The considered network architectures allow for both temporal and spatial information derived from the ECG signal to be combined and reorganized in a nonlinear way. For training the networks, each $X \in {\mathbb{R}}^{12\times 500}$ tensor was normalized so that $\max_{j}(X_{ij})-\min_{j}(X_{ij}) = 1, \forall i \in {1,\dots, 12}$. To train Network II, each $V \in {\mathbb{R}}^{75 \times 500}$ was normalized so that the value range was $[0,1]$. The dataset was randomly split into training and validation subsets containing 95% and 5% of the samples, respectively.
The reconstruction obtained by Network 1 incurs an error of 1.66 msec over all 75 recording points in the validation set with a mean standard deviation of 1.49 msec. These results show that Network I is able to reconstruct the activation map over the validation set of simulated data. In particular, the algorithm is able to capture and reproduce both septal and transmural activation times in cardiac tissue.
The reconstruction results obtained with Network 2 for the validation ECG shows an example of reconstructed transmembrane voltage compared with reference simulated result at myocardial recording point $1$. Similar results were obtained for points $17$ and $67$. The corresponding activation time vector $A \in {\mathbb{R}}^{75}$ is computed from $V \in {\mathbb{R}}^{75\times 500}$.

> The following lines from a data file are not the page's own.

(* ===== verification/Mls.v ===== *)
(** * Group encryption

    [cmd/tincan/encryption_mls.go], with [cryptoRoster] ([encryption.go]): the archive of
    message keys, the synchronization of the signed journal, sealing and opening payloads, and
    membership changes. The MLS module is the operation [mls] of [Primitives]. *)
From S2P Require Import Prelude GoStrings Json Types Crypto Roster Metadata History Encryption.

(** ** Errors that are inspected: [strings.Contains] *)
Fixpoint StrContains (s sub : list ascii) : bool :=
  bool_decide (take (length sub) s = sub) || match s with [] => false | _ :: r => StrContains r sub end.
Definition has_code (err code : string) : bool :=
  let q := of_bytes [quote_char] in
  StrContains (bytes err) (bytes (q +:+ "code" +:+ q +:+ ":" +:+ q +:+ code +:+ q)).

(** Rejections that prove a commit was not published. *)
Definition definitive_codes : list string :=
  ["request_unavailable"; "invalid_roster"; "encryption_plan_required"; "invalid_room_policy";
   "room_owner_required"].

Definition errRoomScope : string := "encryption room scope changed".
Definition errFork : string := "encryption membership journal fork or gap".
Definition errRollback : string := "encryption membership rollback detected".
Definition errFuel : string := "out of fuel".

Section Mls.
Context `{!Primitives}.
Variable ToLower : string -> string.

(** [st.device(id)]. *)
Definition device_of (s : cryptoState) (id : string) : result Device :=
  d ← identity_device (cs_Identity s) id;
  mret (mkDevice (dev_AgentID d) (dev_Recipient d) (dev_SigningKey d) (cs_Protocol s) (cs_KeyPackage s)).
(** [local, _ := st.device(st.AgentID)]. *)
Definition local_device (s : cryptoState) : Device :=
  match device_of s (cs_AgentID s) with
  | Ok d => d
  | Err _ => mkDevice "" "" "" (cs_Protocol s) (cs_KeyPackage s)
  end.

Definition historyKey : M string := fun w =>
  (match w_history w with
   | Err e => Err e
   | Ok b => if len b =? 32 then Ok b else Err "invalid local history key"
   end, w).

(** ** The archive of message keys *)
Definition archiveID (e : Envelope) : string := MessageID e +:+ ":" +:+ env_PayloadHash e.
Definition archive_context (s : cryptoState) (e : Envelope) : string := cs_WorkspaceID s +:+ "/" +:+ archiveID e.

Definition archiveGet (e : Envelope) : M (option archiveEntry) :=
  s ← gets id;
  match cs_Archive s !! archiveID e with
  | None => mret None
  | Some data =>
      key ← historyKey;
      match OpenLocal key data (archive_context s e) with
      | Err _ => fail "local history archive authentication failed"
      | Ok plain => match json_parse plain ≫= decode_entry with
                    | Some entry => mret (Some entry)
                    | None => fail "invalid archive entry"
                    end
      end
  end.

(** The index of a message whose payload is known. *)
Definition index_of (key : string) (e : Envelope) (entry : archiveEntry) : option (list Z) :=
  if bool_decide (env_Kind e = "message") && (0 <? len (ae_Payload entry))
  then (fun b => historyIndex ToLower key (bd_Text b)) <$> (json_parse (ae_Payload entry) ≫= decode_body)
  else None.

Definition archivePut (e : Envelope) (entry : archiveEntry) : M unit :=
  key ← historyKey;
  s ← gets id;
  nonce ← random;
  sealed ← lift (SealLocal key nonce (json_text (entry_json entry)) (archive_context s e));
  modify (fun s => put_Archive (<[archiveID e := sealed]> (cs_Archive s)) s);;
  match index_of key e entry with
  | Some index => modify (fun s => put_SearchIndex (<[archiveID e := index]> (cs_SearchIndex s)) s)
  | None => mret tt
  end.

(** ** The MLS module ([mlsCall], [checkMLSMembers]) *)
Definition mlsCall (op data aad member : string) (private : bool) : M MLSResponse :=
  s ← gets id;
  r ← random;
  let group := if private then cs_WorkspaceID s +:+ "/private/" +:+ cs_AgentID s
               else if bool_decide (cs_RoomID s <> "") then cs_WorkspaceID s +:+ "/room/" +:+ cs_RoomID s
               else cs_WorkspaceID s in
  lift (mls r (mkMLSRequest op (if private then cs_PrivateMLS s else cs_MLS s)
                 (id_SigningKey (cs_Identity s)) group data aad member)).

Definition checkMLSMembers (out : MLSResponse) (r : Roster) : option string :=
  if negb ((rp_Epoch out + 1) mod 2 ^ 64 =? ro_Epoch r mod 2 ^ 64)
     || negb (Z.of_nat (length (rp_Members out)) =? Z.of_nat (length (ro_Members r)))
  then Some "MLS group does not match signed membership"
  else if forallb (fun d => bool_decide (dev_SigningKey d ∈ rp_Members out)) (ro_Members r) then None
  else Some "MLS device identity differs from verified membership".

(** ** Receiving message keys ([consumeMLSKey]) *)
(** The exact signed capsule, without the payload. *)
Definition rejectedEnvelopeID (e : Envelope) : string :=
  PayloadHash (json_text (envelope_json (set_Sealed "" (env_Signature e) e))).

Definition is_private (channel : string) : bool := HasPrefix channel "ch_private_".
Definition own_private (agent channel : string) : bool := HasPrefix channel ("ch_private_" +:+ agent +:+ "_").

Definition consume (e : Envelope) : M unit :=
  modify (fun s => put_Consumed (cs_Consumed s ∪ {[archiveID e]}) s).

Definition keep_state (private : bool) (state : string) : M unit :=
  if private then modify (put_PrivateMLS state)
  else modify (fun s => put_MessagesSinceUpdate (int_incr (cs_MessagesSinceUpdate s)) (put_MLS state s)).

Definition consumeMLSKey (e : Envelope) : M unit :=
  s ← gets id;
  if bool_decide (archiveID e ∈ cs_Consumed s) then mret tt else
  require (negb (bool_decide (env_SenderID e = cs_AgentID s)))
    "this runtime's encryption state is stale or cloned; rejoin as a new verified device";;
  let private := is_private (env_ChannelID e) in
  require (negb private || own_private (cs_AgentID s) (env_ChannelID e))
    "private history belongs to another runtime";;
  out ← mlsCall "decrypt" (env_Capsule e) "" "" private;
  match Roster_Device (cs_ActiveRoster s) (env_SenderID e) with
  | None => fail ErrMLSApplicationRejected
  | Some sender =>
      require (bool_decide (rp_Sender out = dev_SigningKey sender) && bool_decide (rp_AAD out = MLSContext e))
        ErrMLSApplicationRejected;;
      let scoped := bool_decide (env_RoomID e <> "") && negb (env_RoomGroup e) in
      if scoped && negb (RoomHas (cs_ActiveRoster s) (env_RoomID e) (cs_AgentID s))
      then modify (put_MLS (rp_State out));; consume e
      else
        key ← (if scoped
               then match Decrypt (cs_Identity s) (rp_Data out) 32 with
                    | Ok key => mret key
                    | Err _ => fail ErrMLSApplicationRejected
                    end
               else mret (rp_Data out));
        require (len key =? 32) ErrMLSApplicationRejected;;
        archivePut e (mkArchiveEntry key "");;
        consume e;;
        keep_state private (rp_State out)
  end.

(** ** The journal ([syncMLS]) *)
Definition is_pending (s : cryptoState) (r : Roster) : bool :=
  match cs_PendingRoster s with
  | Some p => bool_decide (Roster_Hash (pr_Roster p) = Roster_Hash r)
  | None => false
  end.

(** The MLS step that takes a member to the roster's epoch. *)
Definition advance_group (s : cryptoState) (r : Roster) : M MLSResponse :=
  if is_pending s r then mlsCall (if ro_Epoch r =? 1 then "info" else "finalize") "" "" "" false
  else if cs_MLSEpoch s =? 0 then
    require (negb (bool_decide (ro_Welcome r = ""))) "MLS welcome missing; obtain a new device invitation";;
    mlsCall "join" (ro_Welcome r) "" "" false
  else
    out ← mlsCall "commit" (ro_Commit r) "" "" false;
    require (bool_decide (rp_Sender out = cs_Root s))
      "MLS membership transition was not created by the owner";;
    mret out.

Definition sync_roster (r : Roster) : M unit :=
  s ← gets id;
  require (bool_decide (ro_RoomID r = cs_RoomID s)) "encryption journal room mismatch";;
  check (Roster_Verify r (cs_Root s) (cs_WorkspaceID s));;
  require ((ro_Epoch r =? int_incr (ro_Epoch (cs_ActiveRoster s)))
           && (negb (1 <? ro_Epoch r) || bool_decide (ro_Previous r = Roster_Hash (cs_ActiveRoster s)))) errFork;;
  (if bool_decide (is_Some (Roster_Device r (cs_AgentID s))) then
     out ← advance_group s r;
     check (checkMLSMembers out r);;
     t ← now;
     modify (fun s => put_Updated 0 t (put_MLSState (rp_State out) (ro_Epoch r) s));;
     if is_pending s r then modify (put_PendingRoster None) else mret tt
   else require (negb (0 <? cs_MLSEpoch s))
          "this encrypted device has been removed; request a new invitation");;
  modify (put_ActiveRoster r).

Definition sync_opaque (capsule identity : string) : M unit :=
  s ← gets id;
  if bool_decide (is_Some (Roster_Device (cs_ActiveRoster s) (cs_AgentID s)))
     && negb (bool_decide (identity ∈ cs_Consumed s))
  then
    out ← attempt (mlsCall "decrypt" capsule "" "" false);
    match out with
    | Ok out => modify (put_MLS (rp_State out))
    | Err e => require (bool_decide (e = ErrMLSApplicationRejected)) e
    end
  else mret tt.

Definition reject (e : Envelope) (seq : Z) : M unit :=
  modify (fun s => put_Rejected (<[rejectedEnvelopeID e :=
    mkRejected (MessageID e) (env_SenderID e) (env_Epoch e) seq ErrMLSApplicationRejected]> (cs_Rejected s)) s).

Definition sync_envelope (e : Envelope) (seq : Z) : M unit :=
  s ← gets id;
  check (Envelope_Verify e (cs_ActiveRoster s));;
  if bool_decide (is_Some (Roster_Device (cs_ActiveRoster s) (cs_AgentID s))) then
    out ← attempt (consumeMLSKey e);
    match out with
    | Ok _ => mret tt
    | Err err => if bool_decide (err = ErrMLSApplicationRejected) then reject e seq else fail err
    end
  else mret tt.

(** One row, up to the replay cursor; then a single save commits keys, archive and cursor. *)
Definition apply_row (x : row) : M unit :=
  s ← gets id;
  require (cs_SyncSeq s <? row_Seq x) "encryption journal cursor did not advance";;
  (if bool_decide (row_Kind x = "roster") then
     match row_Payload x with PayloadRoster r => sync_roster r | _ => fail bad_answer end
   else if bool_decide (row_Kind x = "opaque") then
     match row_Payload x with PayloadOpaque c i => sync_opaque c i | _ => fail bad_answer end
   else if bool_decide (row_Kind x = "envelope") then
     match row_Payload x with PayloadEnvelope e => sync_envelope e (row_Seq x) | _ => fail bad_answer end
   else fail "unknown encryption journal entry");;
  modify (put_SyncSeq (row_Seq x)).

Definition sync_row (x : row) : M unit := apply_row x;; save_state.

Fixpoint sync_rows (l : list row) : M unit :=
  match l with [] => mret tt | x :: l => sync_row x;; sync_rows l end.

(** Pages of 100 rows; each page takes an answer, so the answers bound the pages. *)
Fixpoint sync_pages (fuel : nat) : M unit :=
  match fuel with
  | O => fail errFuel
  | S n =>
      after ← gets cs_SyncSeq;
      rows ← ask (GetSync after) as_rows;
      sync_rows rows;;
      if Z.of_nat (length rows) <? 100 then mret tt else sync_pages n
  end.
Definition syncMLS : M unit := fun w => sync_pages (S (length (w_net w))) w.

(** ** The server's roster ([cryptoRoster]) *)
Definition observe_roster (r : Roster) : M unit :=
  s ← gets id;
  require (negb ((ro_Epoch r <? cs_Epoch s)
                 || ((ro_Epoch r =? cs_Epoch s) && bool_decide (cs_RosterHash s <> "")
                     && bool_decide (Roster_Hash r <> cs_RosterHash s)))) errRollback;;
  modify (fun s => put_ActiveRoster r (put_Observed (ro_Epoch r) (Roster_Hash r) s)).

Definition cryptoRoster (epoch : Z) : M Roster :=
  r ← ask (GetRoster epoch) as_roster;
  s ← gets id;
  require (bool_decide (ro_RoomID r = cs_RoomID s)) errRoomScope;;
  check (Roster_Verify r (cs_Root s) (cs_WorkspaceID s));;
  require ((epoch =? 0) || (ro_Epoch r =? epoch)) "server returned the wrong historical membership";;
  (if epoch =? 0 then observe_roster r else mret tt);;
  mret r.
End Mls.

The derived activation times are slightly slower compared to ground truth. Specifically, the mean error in the reconstruction of activation times using Network II for all points in the validation test is 6.5 msec with a mean standard deviation of 6.65 msec. The error is higher than in Network I, and is not surprising since in this case the reconstruction is not targeting the activation map itself but rather the whole temporal evolution of the transmembrane voltage within the myocardium.
Conclusion
The combination of data-augmentation through detailed simulations and machine learning has the potential to significantly improve the accuracy and effectiveness of medical imaging. As researchers continue to explore these techniques, we can expect to see further advancements in the diagnosis and treatment of a wide range of diseases, including heart disease.